[DATA LISTING Boundary: Start]

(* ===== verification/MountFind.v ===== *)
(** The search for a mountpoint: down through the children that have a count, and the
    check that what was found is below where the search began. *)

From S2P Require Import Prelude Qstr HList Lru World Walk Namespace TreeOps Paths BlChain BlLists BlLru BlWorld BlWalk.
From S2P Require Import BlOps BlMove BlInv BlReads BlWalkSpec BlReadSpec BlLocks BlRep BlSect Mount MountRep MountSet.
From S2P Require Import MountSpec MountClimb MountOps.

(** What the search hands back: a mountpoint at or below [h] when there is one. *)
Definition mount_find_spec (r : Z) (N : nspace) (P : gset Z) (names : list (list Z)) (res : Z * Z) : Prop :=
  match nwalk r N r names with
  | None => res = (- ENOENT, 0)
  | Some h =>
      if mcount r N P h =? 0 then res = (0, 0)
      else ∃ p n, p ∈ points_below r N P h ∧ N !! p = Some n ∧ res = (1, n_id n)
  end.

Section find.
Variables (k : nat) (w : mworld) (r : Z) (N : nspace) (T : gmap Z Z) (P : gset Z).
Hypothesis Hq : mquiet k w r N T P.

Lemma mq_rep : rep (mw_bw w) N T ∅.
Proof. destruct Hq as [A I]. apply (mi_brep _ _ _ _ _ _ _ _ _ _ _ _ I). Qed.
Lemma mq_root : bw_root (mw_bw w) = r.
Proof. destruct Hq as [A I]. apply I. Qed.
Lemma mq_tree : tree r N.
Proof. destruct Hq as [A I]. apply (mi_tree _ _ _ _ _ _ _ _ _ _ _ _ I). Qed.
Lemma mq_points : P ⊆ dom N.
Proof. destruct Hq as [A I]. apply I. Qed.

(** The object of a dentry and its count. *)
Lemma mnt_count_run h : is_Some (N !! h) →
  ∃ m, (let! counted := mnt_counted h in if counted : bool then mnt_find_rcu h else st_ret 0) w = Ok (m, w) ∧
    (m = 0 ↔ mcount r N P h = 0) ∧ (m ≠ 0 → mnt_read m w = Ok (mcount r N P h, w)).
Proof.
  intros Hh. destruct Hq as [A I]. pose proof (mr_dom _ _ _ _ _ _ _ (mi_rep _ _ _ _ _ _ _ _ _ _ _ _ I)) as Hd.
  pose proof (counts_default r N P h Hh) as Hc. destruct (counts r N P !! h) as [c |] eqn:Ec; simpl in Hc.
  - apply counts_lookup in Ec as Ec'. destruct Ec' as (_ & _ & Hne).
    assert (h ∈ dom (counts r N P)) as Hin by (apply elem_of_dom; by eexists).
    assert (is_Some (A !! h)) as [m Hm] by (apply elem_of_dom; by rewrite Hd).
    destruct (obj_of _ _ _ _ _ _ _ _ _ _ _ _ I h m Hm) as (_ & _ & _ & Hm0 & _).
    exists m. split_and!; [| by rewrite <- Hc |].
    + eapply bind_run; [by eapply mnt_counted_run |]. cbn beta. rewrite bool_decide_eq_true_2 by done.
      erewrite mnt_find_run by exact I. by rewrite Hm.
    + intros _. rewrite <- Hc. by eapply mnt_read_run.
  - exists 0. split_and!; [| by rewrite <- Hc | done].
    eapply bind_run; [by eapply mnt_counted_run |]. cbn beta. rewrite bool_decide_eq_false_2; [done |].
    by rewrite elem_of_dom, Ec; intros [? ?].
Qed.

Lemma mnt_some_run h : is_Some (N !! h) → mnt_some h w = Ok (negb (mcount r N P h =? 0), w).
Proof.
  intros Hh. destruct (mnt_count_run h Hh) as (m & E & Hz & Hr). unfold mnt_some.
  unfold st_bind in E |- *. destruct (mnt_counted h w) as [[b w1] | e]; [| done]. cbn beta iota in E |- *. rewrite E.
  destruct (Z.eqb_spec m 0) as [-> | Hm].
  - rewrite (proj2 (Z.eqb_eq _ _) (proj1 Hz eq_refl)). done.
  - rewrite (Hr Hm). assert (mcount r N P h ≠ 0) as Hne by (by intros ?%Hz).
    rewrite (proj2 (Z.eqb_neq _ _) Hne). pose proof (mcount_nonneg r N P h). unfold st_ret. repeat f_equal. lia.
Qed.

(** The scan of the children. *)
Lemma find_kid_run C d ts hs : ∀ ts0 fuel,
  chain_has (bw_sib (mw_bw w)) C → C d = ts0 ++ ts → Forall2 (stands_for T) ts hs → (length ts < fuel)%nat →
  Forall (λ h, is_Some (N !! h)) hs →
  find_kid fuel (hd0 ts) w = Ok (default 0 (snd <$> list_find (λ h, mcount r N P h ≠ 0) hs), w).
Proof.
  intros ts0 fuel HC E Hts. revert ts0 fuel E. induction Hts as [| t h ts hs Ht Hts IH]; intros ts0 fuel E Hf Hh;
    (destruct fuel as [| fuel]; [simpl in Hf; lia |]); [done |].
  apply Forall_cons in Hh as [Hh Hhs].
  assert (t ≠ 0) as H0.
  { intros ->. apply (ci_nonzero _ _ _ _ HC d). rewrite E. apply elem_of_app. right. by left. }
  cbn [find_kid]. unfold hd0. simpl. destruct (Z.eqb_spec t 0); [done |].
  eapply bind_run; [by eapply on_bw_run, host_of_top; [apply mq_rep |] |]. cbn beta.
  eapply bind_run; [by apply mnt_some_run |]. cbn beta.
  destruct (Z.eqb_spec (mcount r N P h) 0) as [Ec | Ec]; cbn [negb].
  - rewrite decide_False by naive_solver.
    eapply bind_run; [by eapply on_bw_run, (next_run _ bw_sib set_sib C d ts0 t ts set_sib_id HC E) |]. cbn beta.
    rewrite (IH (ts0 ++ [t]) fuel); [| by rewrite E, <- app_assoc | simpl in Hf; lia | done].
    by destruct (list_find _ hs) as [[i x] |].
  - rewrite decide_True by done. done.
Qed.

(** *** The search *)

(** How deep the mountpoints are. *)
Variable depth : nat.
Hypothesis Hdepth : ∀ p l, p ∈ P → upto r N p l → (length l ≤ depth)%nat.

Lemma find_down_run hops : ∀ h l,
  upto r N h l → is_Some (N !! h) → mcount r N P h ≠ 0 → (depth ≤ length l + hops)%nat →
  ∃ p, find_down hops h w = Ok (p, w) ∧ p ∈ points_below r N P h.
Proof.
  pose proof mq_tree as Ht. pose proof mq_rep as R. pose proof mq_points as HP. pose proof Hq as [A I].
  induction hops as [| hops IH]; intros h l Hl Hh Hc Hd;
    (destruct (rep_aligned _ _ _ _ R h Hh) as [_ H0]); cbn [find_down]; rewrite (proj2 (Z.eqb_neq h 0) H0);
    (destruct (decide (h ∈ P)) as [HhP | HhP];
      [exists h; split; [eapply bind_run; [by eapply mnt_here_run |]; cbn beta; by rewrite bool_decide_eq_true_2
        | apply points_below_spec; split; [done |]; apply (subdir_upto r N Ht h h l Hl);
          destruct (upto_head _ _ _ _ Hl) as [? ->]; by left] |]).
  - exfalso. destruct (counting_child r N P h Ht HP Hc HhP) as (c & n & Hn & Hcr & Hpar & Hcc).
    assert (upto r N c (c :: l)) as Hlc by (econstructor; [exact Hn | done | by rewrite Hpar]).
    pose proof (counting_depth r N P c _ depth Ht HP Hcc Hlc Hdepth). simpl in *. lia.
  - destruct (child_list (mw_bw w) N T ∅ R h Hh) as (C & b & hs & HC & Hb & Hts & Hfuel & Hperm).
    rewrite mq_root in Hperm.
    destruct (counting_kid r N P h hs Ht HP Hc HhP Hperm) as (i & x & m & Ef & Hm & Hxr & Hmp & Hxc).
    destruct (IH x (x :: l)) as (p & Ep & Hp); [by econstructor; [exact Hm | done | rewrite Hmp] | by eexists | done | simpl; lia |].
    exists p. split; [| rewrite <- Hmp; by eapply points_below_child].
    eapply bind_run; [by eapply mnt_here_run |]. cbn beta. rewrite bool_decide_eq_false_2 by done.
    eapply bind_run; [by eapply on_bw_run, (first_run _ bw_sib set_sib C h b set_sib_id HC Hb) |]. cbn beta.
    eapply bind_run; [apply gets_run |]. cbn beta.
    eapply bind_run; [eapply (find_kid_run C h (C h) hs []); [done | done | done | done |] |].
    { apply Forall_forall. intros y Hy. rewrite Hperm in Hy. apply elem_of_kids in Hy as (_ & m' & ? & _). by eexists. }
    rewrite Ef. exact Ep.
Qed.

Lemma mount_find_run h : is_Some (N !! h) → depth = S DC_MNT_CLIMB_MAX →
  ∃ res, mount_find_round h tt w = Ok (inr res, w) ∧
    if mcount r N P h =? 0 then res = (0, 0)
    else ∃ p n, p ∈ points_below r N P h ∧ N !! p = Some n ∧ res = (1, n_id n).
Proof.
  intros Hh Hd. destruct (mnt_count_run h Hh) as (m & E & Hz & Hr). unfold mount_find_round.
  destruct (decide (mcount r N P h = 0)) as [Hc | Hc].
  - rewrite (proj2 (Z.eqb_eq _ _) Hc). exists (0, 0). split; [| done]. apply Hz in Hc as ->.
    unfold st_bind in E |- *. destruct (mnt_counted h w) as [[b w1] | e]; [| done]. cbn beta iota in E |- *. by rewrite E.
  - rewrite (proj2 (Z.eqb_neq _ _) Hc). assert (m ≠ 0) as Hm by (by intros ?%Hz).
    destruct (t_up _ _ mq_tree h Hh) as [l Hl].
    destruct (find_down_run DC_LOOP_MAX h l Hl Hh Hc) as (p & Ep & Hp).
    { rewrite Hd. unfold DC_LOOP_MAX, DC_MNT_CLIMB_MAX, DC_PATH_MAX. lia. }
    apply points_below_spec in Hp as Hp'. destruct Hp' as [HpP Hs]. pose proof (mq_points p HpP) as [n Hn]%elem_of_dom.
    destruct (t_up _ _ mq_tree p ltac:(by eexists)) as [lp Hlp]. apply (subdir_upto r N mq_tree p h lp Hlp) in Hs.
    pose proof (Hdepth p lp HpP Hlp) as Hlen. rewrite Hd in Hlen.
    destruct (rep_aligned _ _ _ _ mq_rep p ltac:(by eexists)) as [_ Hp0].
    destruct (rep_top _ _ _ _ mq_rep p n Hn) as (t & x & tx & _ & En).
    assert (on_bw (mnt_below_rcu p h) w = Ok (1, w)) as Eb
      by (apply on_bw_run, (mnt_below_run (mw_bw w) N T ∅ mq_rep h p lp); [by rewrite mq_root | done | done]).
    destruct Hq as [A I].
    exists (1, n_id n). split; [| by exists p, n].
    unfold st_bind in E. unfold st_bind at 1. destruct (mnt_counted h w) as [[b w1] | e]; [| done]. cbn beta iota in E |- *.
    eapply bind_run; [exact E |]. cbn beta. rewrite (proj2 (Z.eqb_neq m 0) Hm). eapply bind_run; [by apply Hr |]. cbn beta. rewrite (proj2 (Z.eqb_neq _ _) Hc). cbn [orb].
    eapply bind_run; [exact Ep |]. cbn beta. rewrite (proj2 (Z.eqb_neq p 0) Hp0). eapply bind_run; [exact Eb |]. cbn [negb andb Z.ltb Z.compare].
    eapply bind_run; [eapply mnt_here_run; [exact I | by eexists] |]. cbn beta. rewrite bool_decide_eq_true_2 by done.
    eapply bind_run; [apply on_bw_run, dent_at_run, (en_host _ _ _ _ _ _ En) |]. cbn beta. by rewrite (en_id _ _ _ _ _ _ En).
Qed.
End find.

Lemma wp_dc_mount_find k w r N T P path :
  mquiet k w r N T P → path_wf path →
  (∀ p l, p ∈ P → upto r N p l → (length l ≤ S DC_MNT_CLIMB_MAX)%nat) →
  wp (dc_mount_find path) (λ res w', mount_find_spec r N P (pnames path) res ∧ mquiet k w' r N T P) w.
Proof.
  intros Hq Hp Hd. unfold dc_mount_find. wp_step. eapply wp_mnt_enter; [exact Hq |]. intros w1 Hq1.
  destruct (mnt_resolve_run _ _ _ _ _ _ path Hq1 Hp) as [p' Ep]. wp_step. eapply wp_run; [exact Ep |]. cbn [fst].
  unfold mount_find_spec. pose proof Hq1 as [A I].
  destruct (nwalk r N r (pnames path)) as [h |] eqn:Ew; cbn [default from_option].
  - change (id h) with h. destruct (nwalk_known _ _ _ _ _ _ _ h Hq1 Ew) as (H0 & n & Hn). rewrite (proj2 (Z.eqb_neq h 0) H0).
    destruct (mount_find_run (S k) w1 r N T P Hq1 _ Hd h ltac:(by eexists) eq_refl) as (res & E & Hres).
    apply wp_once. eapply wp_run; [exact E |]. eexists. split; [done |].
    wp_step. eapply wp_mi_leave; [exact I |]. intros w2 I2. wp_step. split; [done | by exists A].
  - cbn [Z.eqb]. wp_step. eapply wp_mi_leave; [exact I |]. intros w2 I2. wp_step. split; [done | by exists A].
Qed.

[DATA LISTING Boundary: End]
[DATA LISTING Boundary: Start]

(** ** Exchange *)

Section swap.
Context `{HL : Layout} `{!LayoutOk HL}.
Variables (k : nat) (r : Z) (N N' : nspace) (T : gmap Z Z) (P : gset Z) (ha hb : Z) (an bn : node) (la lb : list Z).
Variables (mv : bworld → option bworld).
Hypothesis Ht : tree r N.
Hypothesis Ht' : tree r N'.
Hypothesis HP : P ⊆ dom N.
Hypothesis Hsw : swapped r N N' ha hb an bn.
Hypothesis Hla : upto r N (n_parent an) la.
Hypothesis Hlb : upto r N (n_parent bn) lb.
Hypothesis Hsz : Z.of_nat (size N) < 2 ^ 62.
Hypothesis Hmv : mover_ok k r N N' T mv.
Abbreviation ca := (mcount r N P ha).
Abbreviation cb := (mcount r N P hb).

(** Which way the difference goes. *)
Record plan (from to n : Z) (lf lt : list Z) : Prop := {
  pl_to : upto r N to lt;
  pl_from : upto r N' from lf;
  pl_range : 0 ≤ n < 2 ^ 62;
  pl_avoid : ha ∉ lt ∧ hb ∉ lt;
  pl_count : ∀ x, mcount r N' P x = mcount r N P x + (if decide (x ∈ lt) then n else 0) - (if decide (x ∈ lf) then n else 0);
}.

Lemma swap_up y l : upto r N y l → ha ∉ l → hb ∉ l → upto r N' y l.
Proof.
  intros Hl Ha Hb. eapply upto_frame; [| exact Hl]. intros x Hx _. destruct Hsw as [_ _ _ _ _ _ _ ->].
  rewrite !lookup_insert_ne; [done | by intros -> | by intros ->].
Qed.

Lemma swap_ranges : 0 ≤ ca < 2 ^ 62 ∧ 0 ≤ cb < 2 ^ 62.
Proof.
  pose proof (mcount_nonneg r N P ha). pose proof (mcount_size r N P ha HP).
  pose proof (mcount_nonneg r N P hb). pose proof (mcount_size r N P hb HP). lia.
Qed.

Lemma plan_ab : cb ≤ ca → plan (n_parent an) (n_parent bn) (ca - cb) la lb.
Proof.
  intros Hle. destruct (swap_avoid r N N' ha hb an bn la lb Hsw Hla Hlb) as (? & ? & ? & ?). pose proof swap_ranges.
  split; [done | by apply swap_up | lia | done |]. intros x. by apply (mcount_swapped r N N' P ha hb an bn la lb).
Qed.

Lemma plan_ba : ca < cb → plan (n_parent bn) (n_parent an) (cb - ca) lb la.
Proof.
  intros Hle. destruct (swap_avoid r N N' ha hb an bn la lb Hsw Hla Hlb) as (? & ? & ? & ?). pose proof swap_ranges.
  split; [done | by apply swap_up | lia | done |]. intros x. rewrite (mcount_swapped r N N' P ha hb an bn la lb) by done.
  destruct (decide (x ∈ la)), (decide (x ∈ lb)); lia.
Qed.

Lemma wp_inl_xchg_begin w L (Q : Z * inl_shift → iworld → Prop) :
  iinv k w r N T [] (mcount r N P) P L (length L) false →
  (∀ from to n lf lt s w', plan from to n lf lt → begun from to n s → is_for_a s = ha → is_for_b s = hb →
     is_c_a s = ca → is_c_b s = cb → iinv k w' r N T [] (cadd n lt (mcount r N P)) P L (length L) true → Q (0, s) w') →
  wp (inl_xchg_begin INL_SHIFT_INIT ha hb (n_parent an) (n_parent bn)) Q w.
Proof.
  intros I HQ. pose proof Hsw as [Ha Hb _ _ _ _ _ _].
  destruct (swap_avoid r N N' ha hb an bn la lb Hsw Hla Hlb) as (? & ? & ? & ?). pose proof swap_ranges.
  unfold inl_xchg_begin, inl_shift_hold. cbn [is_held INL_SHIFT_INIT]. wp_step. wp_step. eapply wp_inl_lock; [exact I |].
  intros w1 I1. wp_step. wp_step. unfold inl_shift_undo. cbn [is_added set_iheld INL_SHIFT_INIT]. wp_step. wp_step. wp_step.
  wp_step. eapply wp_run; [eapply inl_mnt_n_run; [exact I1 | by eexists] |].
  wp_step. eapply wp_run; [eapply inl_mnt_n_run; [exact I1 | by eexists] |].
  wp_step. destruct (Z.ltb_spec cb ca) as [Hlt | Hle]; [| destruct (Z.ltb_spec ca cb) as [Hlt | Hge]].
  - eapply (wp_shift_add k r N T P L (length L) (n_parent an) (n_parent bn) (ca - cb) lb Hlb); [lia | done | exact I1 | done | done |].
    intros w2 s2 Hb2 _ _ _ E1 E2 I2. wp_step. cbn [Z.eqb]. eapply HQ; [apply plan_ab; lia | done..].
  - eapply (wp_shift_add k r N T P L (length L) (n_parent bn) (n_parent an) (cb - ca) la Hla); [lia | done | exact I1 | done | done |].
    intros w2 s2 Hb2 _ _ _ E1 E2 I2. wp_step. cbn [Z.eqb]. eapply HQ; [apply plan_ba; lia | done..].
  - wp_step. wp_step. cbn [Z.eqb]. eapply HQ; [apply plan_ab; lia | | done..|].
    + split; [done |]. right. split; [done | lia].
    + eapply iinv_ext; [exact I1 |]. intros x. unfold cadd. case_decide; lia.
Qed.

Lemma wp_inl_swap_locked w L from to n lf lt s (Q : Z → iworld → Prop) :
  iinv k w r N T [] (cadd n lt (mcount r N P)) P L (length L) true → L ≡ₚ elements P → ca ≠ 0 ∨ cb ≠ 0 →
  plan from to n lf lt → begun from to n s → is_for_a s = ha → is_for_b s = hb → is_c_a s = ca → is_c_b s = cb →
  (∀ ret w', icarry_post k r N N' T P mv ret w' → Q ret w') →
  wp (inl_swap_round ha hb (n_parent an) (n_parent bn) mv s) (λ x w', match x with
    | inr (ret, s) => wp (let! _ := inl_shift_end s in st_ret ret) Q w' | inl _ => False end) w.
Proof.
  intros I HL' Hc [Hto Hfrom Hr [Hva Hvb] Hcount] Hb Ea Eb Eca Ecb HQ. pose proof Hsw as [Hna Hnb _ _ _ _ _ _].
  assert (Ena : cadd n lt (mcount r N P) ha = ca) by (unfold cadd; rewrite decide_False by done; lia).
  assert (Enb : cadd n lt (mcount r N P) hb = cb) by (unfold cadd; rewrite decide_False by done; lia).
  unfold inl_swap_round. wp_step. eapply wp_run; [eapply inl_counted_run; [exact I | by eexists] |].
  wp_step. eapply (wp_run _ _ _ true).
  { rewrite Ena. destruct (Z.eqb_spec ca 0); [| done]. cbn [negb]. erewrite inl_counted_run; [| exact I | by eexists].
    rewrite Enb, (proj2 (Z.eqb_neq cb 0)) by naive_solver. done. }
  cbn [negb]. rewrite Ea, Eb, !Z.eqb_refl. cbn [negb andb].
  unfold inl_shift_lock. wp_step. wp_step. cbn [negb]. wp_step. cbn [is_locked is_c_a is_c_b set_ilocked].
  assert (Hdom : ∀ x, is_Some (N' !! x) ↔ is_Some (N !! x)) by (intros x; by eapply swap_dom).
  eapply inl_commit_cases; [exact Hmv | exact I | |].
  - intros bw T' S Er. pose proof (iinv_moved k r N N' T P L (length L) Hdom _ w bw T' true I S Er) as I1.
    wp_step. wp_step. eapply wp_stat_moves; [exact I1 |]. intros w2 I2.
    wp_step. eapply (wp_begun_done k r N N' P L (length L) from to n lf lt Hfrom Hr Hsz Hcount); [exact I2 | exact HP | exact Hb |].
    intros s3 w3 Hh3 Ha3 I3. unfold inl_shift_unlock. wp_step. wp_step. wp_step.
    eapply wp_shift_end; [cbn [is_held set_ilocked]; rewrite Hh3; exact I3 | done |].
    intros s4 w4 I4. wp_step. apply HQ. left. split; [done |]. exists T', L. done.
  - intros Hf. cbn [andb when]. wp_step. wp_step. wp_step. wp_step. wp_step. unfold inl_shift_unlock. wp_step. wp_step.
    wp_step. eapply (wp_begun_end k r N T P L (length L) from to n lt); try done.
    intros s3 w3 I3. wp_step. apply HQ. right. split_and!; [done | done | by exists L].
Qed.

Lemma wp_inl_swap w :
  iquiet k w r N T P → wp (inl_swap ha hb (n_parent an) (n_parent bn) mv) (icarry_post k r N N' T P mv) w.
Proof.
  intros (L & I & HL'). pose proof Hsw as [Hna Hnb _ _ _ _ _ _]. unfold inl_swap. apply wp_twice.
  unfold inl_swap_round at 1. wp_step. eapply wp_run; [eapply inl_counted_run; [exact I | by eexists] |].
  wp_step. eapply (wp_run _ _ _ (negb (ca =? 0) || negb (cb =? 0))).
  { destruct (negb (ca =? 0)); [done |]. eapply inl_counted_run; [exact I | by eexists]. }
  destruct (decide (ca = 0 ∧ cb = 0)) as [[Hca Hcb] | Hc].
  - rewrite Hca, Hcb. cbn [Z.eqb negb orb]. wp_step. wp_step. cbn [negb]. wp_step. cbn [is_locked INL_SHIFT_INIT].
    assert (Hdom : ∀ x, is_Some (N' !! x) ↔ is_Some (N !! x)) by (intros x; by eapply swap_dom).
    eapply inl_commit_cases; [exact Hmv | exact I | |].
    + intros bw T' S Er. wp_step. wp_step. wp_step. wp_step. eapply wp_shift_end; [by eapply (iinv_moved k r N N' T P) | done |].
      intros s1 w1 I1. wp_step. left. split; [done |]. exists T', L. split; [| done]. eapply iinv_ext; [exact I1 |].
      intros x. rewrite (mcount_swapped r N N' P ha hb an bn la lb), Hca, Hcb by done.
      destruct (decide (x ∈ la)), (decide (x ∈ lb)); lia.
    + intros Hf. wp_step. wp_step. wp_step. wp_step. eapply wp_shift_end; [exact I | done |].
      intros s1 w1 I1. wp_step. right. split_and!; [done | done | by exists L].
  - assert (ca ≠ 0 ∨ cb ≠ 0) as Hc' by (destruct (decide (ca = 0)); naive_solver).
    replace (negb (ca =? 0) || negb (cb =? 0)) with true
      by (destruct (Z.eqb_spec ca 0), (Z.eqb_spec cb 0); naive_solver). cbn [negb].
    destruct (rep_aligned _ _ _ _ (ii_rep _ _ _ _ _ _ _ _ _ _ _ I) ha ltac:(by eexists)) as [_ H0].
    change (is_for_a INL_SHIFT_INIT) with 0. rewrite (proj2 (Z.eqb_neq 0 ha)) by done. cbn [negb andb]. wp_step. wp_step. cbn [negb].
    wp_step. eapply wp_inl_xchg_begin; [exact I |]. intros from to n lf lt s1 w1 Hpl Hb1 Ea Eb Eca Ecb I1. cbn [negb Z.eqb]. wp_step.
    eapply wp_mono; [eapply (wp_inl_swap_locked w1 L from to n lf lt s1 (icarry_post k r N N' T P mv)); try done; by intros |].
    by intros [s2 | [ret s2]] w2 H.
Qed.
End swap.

[DATA LISTING Boundary: End]

# TRY IT
Of the lines above, extract only those from the line with "(* ===== verification/MountFind.v ===== *)" to the line with "(** What the", both included, exactly as written.

# ANSWER BELOW
(* ===== verification/MountFind.v ===== *)
(** The search for a mountpoint: down through the children that have a count, and the
    check that what was found is below where the search began. *)

From S2P Require Import Prelude Qstr HList Lru World Walk Namespace TreeOps Paths BlChain BlLists BlLru BlWorld BlWalk.
From S2P Require Import BlOps BlMove BlInv BlReads BlWalkSpec BlReadSpec BlLocks BlRep BlSect Mount MountRep MountSet.
From S2P Require Import MountSpec MountClimb MountOps.

(** What the search hands back: a mountpoint at or below [h] when there is one. *)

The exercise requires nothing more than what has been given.